[V1] VLM - enable processor cache by default (#11305)

Signed-off-by: Alexander Matveev <alexm@neuralmagic.com>
2024-12-18 18:54:46 -05:00
parent ca5f54a9b9
commit fdea8ec167
7 changed files with 72 additions and 48 deletions
--- a/vllm/config.py
+++ b/vllm/config.py
@@ -148,9 +148,8 @@ class ModelConfig:
            HuggingFace config.
        mm_processor_kwargs: Arguments to be forwarded to the model's processor
            for multi-modal data, e.g., image processor.
-        mm_cache_preprocessor: If true, then enables caching of the multi-modal 
-            preprocessor/mapper.
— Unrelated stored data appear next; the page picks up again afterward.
(** The variable of a functional constraint, among all elements of a node. *)
Lemma find_fc_element ln front mid back fc s : fc_elements front_fcs ln = Done front -> fc_elements back_fcs ln = Done back ->
  Forall (fun e => exists n, spec_name e = Some n /\ n ∈ block_names) mid -> FunctionalConstraint_toString fc = Some s ->
  LogicalNode_hasFCData fc ln = true ->
  exists e, createFCNamedVariable fc ln = Done e /\ find_named (front ++ mid ++ back) s = Done (Some e).
Proof.
  intros Hfront Hback Hmid Hs Hln.
  pose proof (find_fc front_fcs ln front fc s Hfront ltac:(repeat constructor; by eexists) Hs Hln) as H1.
  pose proof (find_fc back_fcs ln back fc s Hback ltac:(repeat constructor; by eexists) Hs Hln) as H2.
  destruct (decide (fc ∈ front_fcs)) as [Hfr|Hfr]; [rewrite bool_decide_true in H1 by done|rewrite bool_decide_false in H1 by done].
  - destruct H1 as (e & He & H1). exists e. split; [done|]. by rewrite (find_named_app _ _ _ _ H1).
  - rewrite (find_named_app _ _ _ _ H1), (find_named_app _ _ _ _ (find_blocks _ _ Hmid (fc_no_block _ _ Hs))).
    rewrite bool_decide_true in H2; [done|]. destruct fc; try done; try (by destruct Hfr; unfold front_fcs; repeat constructor);
      unfold back_fcs; repeat constructor.
Qed.

(** The variable of an attribute is found below that of its logical node. *)
Lemma find_in_logicalNode model d ln blocks v blocks' fc s o name names m :
  createNamedVariableFromLogicalNode model d ln blocks = Done (v, blocks') ->
  FunctionalConstraint_toString fc = Some s -> find_node (mn_children ln) name = Some o -> attribute_path fc o names m ->
  plain name -> Forall plain names ->
  exists es t, v = SpecStructure (Some (mn_name ln)) es /\ createNamedVariableFromDataAttribute m = Done t /\
    getNamedVariableRecursive v (s ++ DOLLAR :: join DOLLAR (name :: names)) = Done (Some t).
Proof.
  intros Hv Hs Hf Hp Hx Hxs. apply logicalNode_elements in Hv as (front & mid & back & -> & Hfront & Hback & Hmid).
  pose proof (find_node_in _ _ _ Hf) as [Hin _]. pose proof (path_has_fc _ _ _ _ Hp) as Hhas.
  assert (LogicalNode_hasFCData fc ln = true) as Hln.
  { apply existsb_exists. exists o. split; [by apply list_elem_of_In|done]. }
  destruct (find_fc_element ln front mid back fc s Hfront Hback Hmid Hs Hln) as (e & He & Hfind).
  unfold createFCNamedVariable in He. destruct (each_res _ _) as [os| | |] eqn:Eos; try done. injection He as <-.
  apply each_res_Forall2 in Eos.
  destruct (find_named_each _ _ _ name o Eos (fun x e _ => object_name fc x e)) as (eo & Heo & Hfo).
  { by apply find_node_filter. }
  destruct (find_attribute fc o names m eo Hp Heo Hxs) as (t & Ht & Hr).
  exists (front ++ mid ++ back), t. split; [done|]. split; [done|].
  assert (strchr DOLLAR name = None) as Hno by (apply strchr_none, plain_lacks; [done|in_separators]).
  assert (strchr DOLLAR s = None) as Hnos by (apply strchr_none, plain_lacks; [by eapply fc_plain|in_separators]).
  eapply getNamedVariableRecursive_app; [cbn [getNamedVariableRecursive]; by rewrite Hnos|].
  destruct names as [|y names]; [by inversion Hp|]. rewrite join_cons.
  apply object_fill in Heo as (k & ecs & Hk & -> & _). assert (single o) as (k1 & Hk1 & Hle) by (by inversion Hp).
  rewrite Hk1 in Hk. injection Hk as <-. rewrite in_array_single in Hfo, Hr by done.
  eapply getNamedVariableRecursive_app; [|exact Hr]. cbn [getNamedVariableRecursive]. by rewrite Hno.
Qed.

(** * Devices *)

Lemma create_variables_find model d lns blocks vs blocks' name ln : create_variables model d lns blocks = Done (vs, blocks') ->
  find_node lns name = Some ln -> exists b b' v, createNamedVariableFromLogicalNode model d ln b = Done (v, b') /\
    find_named vs name = Done (Some v).
Proof.
  revert blocks vs blocks'. induction lns as [|x lns IH]; intros blocks vs blocks'; simpl; [done|].
  destruct (createNamedVariableFromLogicalNode model d x blocks) as [[v b]| | |] eqn:Ev; try done. cbn [rbind].
  destruct (create_variables model d lns b) as [[vs' b2]| | |] eqn:Es; try done. intros [= <- <-].
  pose proof (logicalNode_elements _ _ _ _ _ _ Ev) as (f & mi & ba & -> & _). cbn [find_named spec_name defined rbind].
  case_bool_decide as E; [intros [= <-]; by exists blocks, b, (SpecStructure (Some (mn_name x)) (f ++ mi ++ ba))|].
  intros Hf. by eapply IH.
Qed.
Otherwise, the mapper executes each time, and 
-            for better performance consider enabling frontend process.
+        disable_mm_preprocessor_cache: If true, then disables caching of the
+            multi-modal preprocessor/mapper. (not recommended)
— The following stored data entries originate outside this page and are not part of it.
(** The variables of a domain are those of its logical nodes, and are found by their
    names. *)
Definition domain_type (d : MmsDomain) : Prop :=
  Forall MmsTypeSpec.named (default [] (namedVariables d)) /\
  forall v, v ∈ default [] (namedVariables d) -> exists name, plain name /\ node_type name v /\
    MmsDomain_getNamedVariable d name = Done (Some v).

Lemma create_variables_type model d lns blocks vs blocks' : blocks_ok blocks -> create_variables model d lns blocks = Done (vs, blocks') ->
  blocks_ok blocks' /\ Forall2 (fun ln v => node_type (mn_name ln) v) lns vs.
Proof.
  revert blocks vs. induction lns as [|ln lns IH]; intros blocks vs Hb; cbn [create_variables]; [by intros [= <- <-]|].
  destruct (createNamedVariableFromLogicalNode _ _ _ _) as [[v b]| | |] eqn:E; try done. cbn [rbind].
  destruct (create_variables _ _ _ _) as [[vs1 b1]| | |] eqn:Es; try done. intros [= <- <-].
  apply logicalNode_type in E as [Hb1 Hv]; [|done]. apply IH in Es as [Hb2 Hvs]; [|done]. split; [done|by constructor].
Qed.

Lemma find_named_nodes lns vs i ln v : Forall2 (fun ln v => node_type (mn_name ln) v) lns vs -> NoDup (map mn_name lns) ->
  lns !! i = Some ln -> vs !! i = Some v -> find_named vs (mn_name ln) = Done (Some v).
Proof.
  intros H. revert i. induction H as [|x y lns vs (Hn & es & -> & Hes) H IH]; intros i Hd; [by destruct i|].
  cbn [map] in Hd. apply NoDup_cons in Hd as [Hd1 Hd2]. cbn [find_named spec_name defined rbind]. destruct i as [|i].
  - intros [= ->] [= <-]. by rewrite bool_decide_true.
  - cbn. intros Hl Hv. rewrite bool_decide_false; [by eapply IH|]. intros E. apply Hd1. rewrite E.
    apply list_elem_of_fmap. exists ln. split; [done|]. by eapply list_elem_of_lookup_2.
Qed.

Lemma device_type model address ld blocks d blocks' : device_wf ld -> blocks_ok blocks ->
  createMmsDomainFromIedDevice model address ld blocks = Done (d, blocks') -> blocks_ok blocks' /\ domain_type d.
Proof.
  intros [Hd Hp] Hb. unfold createMmsDomainFromIedDevice. destruct (create_variables _ _ _ _) as [[vs b]| | |] eqn:E; try done.
  intros [= <- <-]. apply create_variables_type in E as [Hb1 Hvs]; [|done]. split; [done|].
  assert (forall v, v ∈ vs -> exists ln, ln ∈ mn_children ld /\ node_type (mn_name ln) v /\ find_named vs (mn_name ln) = Done (Some v)) as Hin.
  { intros v (i & Hi)%list_elem_of_lookup. destruct (Forall2_lookup_r _ _ _ _ _ Hvs Hi) as (ln & Hln & Hv). exists ln.
    split; [by eapply list_elem_of_lookup_2|]. split; [done|]. by eapply find_named_nodes. }
  split; cbn [namedVariables default].
  - apply Forall_forall. intros v (ln & _ & [Hn _] & _)%Hin. done.
  - intros v (ln & Hln & Hv & Hf)%Hin. exists (mn_name ln). eapply Forall_forall in Hp; [|exact Hln]. split; [done|]. split; [done|].
    unfold MmsDomain_getNamedVariable. cbn [namedVariables]. by rewrite strchr_none by (apply plain_lacks; [done|in_separators]).
Qed.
        override_neuron_config: Initialize non default neuron config or
            override default neuron config that are specific to Neuron devices,
            this argument will be used to configure the neuron config that
@@ -216,7 +215,7 @@ class ModelConfig:
                 config_format: ConfigFormat = ConfigFormat.AUTO,
                 hf_overrides: Optional[HfOverrides] = None,
                 mm_processor_kwargs: Optional[Dict[str, Any]] = None,
-                 mm_cache_preprocessor: bool = False,
+                 disable_mm_preprocessor_cache: bool = False,
                 override_neuron_config: Optional[Dict[str, Any]] = None,
                 override_pooler_config: Optional["PoolerConfig"] = None,
                 logits_processor_pattern: Optional[str] = None) -> None:
@@ -286,7 +285,7 @@ class ModelConfig:
        self.dtype = _get_and_verify_dtype(self.hf_text_config, dtype)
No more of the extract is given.